### [ASSIGNMENT]
Nothing but a number is expected: the count of lines in the data below that include "checkTrafficLights".

###

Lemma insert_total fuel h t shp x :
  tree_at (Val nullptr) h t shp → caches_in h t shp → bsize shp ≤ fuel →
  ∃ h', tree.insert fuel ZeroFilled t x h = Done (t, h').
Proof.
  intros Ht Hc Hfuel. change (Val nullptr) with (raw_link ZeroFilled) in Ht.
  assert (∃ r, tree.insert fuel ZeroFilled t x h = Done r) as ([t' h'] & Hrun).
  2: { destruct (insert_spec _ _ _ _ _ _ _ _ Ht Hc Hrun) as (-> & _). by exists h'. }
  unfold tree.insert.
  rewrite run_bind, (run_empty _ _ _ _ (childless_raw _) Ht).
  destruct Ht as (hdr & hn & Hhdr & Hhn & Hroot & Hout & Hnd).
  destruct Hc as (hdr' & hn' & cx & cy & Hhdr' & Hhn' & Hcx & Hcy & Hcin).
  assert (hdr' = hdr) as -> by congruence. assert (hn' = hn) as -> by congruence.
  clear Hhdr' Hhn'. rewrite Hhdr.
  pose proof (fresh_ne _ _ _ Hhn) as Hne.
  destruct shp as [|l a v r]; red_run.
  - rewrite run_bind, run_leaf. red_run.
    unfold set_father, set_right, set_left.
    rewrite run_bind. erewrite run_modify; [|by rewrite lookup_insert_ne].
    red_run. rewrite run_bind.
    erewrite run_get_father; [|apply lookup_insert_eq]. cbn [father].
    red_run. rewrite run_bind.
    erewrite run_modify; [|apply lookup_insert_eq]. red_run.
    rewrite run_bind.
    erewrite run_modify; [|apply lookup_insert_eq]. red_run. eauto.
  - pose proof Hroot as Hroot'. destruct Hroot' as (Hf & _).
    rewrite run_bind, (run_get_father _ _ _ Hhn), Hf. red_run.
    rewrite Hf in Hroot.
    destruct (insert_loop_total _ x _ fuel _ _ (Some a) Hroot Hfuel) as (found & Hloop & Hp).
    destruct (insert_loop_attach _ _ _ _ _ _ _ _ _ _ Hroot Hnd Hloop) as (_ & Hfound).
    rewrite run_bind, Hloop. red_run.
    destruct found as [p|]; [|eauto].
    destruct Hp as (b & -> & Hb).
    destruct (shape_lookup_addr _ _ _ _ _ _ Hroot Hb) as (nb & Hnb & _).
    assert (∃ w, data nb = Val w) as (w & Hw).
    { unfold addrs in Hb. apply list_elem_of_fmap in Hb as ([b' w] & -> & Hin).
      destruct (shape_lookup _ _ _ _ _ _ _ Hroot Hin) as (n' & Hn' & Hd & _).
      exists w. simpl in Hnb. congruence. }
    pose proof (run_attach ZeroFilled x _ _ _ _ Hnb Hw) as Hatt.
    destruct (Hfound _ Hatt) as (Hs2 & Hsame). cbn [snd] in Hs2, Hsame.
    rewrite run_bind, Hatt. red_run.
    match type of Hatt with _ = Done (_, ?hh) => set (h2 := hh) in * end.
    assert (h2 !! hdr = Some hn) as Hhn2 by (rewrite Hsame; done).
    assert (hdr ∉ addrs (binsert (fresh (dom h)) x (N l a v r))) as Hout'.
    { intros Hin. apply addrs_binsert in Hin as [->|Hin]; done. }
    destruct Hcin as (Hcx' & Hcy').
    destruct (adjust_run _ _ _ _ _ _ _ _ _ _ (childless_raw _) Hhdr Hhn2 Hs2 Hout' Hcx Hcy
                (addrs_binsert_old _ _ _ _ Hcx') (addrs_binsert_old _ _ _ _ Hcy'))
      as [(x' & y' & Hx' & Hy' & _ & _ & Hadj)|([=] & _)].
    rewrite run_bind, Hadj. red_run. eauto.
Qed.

###

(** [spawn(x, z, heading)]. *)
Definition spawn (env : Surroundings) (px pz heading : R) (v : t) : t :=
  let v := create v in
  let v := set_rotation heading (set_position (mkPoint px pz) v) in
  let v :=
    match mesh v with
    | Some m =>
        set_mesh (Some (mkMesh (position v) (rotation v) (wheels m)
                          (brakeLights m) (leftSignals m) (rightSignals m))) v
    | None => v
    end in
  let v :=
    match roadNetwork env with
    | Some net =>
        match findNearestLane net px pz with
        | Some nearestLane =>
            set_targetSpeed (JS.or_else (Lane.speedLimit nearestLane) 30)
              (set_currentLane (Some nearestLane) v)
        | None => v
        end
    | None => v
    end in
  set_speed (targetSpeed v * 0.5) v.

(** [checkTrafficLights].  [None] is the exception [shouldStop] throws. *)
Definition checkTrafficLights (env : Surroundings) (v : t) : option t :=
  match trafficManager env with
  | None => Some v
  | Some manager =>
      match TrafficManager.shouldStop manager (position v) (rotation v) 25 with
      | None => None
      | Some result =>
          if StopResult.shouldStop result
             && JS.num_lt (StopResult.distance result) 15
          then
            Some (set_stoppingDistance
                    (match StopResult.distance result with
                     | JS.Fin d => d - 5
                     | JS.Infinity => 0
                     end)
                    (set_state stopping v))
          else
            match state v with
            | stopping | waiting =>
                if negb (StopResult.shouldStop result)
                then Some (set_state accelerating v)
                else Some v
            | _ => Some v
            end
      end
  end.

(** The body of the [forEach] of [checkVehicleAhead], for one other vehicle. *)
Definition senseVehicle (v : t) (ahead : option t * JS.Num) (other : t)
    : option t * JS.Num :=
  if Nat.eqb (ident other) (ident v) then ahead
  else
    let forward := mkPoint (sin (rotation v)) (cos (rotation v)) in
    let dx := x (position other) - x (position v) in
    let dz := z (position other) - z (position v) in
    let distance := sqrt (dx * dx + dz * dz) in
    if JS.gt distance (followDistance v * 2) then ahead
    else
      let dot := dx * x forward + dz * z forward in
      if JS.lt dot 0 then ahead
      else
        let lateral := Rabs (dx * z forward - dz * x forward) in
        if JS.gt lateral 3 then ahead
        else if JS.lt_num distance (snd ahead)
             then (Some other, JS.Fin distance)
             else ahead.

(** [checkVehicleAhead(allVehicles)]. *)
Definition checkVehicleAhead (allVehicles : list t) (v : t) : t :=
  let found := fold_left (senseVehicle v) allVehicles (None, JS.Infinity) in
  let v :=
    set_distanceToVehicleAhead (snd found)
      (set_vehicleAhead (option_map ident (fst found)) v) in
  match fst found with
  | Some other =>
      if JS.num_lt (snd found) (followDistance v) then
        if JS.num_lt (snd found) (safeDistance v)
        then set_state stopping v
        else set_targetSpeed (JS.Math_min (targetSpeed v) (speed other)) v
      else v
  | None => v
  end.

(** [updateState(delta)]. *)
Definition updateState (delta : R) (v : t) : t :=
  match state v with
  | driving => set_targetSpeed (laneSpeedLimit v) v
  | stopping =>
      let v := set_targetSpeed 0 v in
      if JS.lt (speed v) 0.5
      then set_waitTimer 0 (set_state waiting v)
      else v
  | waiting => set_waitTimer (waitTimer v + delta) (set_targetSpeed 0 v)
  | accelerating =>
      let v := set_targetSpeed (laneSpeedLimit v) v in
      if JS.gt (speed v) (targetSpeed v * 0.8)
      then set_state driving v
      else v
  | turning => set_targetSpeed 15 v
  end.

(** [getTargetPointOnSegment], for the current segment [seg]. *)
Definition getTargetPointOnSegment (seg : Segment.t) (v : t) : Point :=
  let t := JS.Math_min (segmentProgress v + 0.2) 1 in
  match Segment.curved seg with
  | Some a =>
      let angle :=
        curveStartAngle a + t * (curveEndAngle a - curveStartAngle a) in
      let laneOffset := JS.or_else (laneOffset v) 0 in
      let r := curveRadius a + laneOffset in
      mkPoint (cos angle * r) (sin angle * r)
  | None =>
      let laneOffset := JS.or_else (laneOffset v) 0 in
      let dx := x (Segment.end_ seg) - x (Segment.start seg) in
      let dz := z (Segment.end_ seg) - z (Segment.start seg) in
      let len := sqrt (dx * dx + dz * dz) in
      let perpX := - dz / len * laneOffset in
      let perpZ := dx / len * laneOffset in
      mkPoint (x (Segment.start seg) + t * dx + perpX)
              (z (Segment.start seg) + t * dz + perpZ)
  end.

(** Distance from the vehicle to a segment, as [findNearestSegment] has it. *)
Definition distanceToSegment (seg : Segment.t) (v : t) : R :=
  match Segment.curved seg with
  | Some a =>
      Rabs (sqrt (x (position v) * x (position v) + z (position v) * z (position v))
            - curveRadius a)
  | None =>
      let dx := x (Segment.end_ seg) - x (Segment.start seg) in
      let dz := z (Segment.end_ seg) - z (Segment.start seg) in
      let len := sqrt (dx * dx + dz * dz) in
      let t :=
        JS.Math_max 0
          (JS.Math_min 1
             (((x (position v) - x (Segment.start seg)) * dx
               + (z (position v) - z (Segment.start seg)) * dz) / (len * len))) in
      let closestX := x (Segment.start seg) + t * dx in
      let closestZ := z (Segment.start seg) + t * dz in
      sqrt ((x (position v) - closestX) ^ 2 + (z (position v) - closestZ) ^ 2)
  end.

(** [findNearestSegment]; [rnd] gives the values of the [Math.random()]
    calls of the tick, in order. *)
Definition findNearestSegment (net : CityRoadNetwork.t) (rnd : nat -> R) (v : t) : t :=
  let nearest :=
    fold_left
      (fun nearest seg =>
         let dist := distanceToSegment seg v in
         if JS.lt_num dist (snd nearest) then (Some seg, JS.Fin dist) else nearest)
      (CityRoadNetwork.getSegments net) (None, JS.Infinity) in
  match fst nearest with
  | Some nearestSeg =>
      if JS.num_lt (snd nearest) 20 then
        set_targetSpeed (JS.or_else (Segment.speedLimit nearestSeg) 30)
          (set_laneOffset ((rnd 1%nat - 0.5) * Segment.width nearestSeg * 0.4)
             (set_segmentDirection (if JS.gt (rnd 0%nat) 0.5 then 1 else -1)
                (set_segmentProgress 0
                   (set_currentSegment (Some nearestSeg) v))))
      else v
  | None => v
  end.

###

### [PROBLEM SOLUTION]
2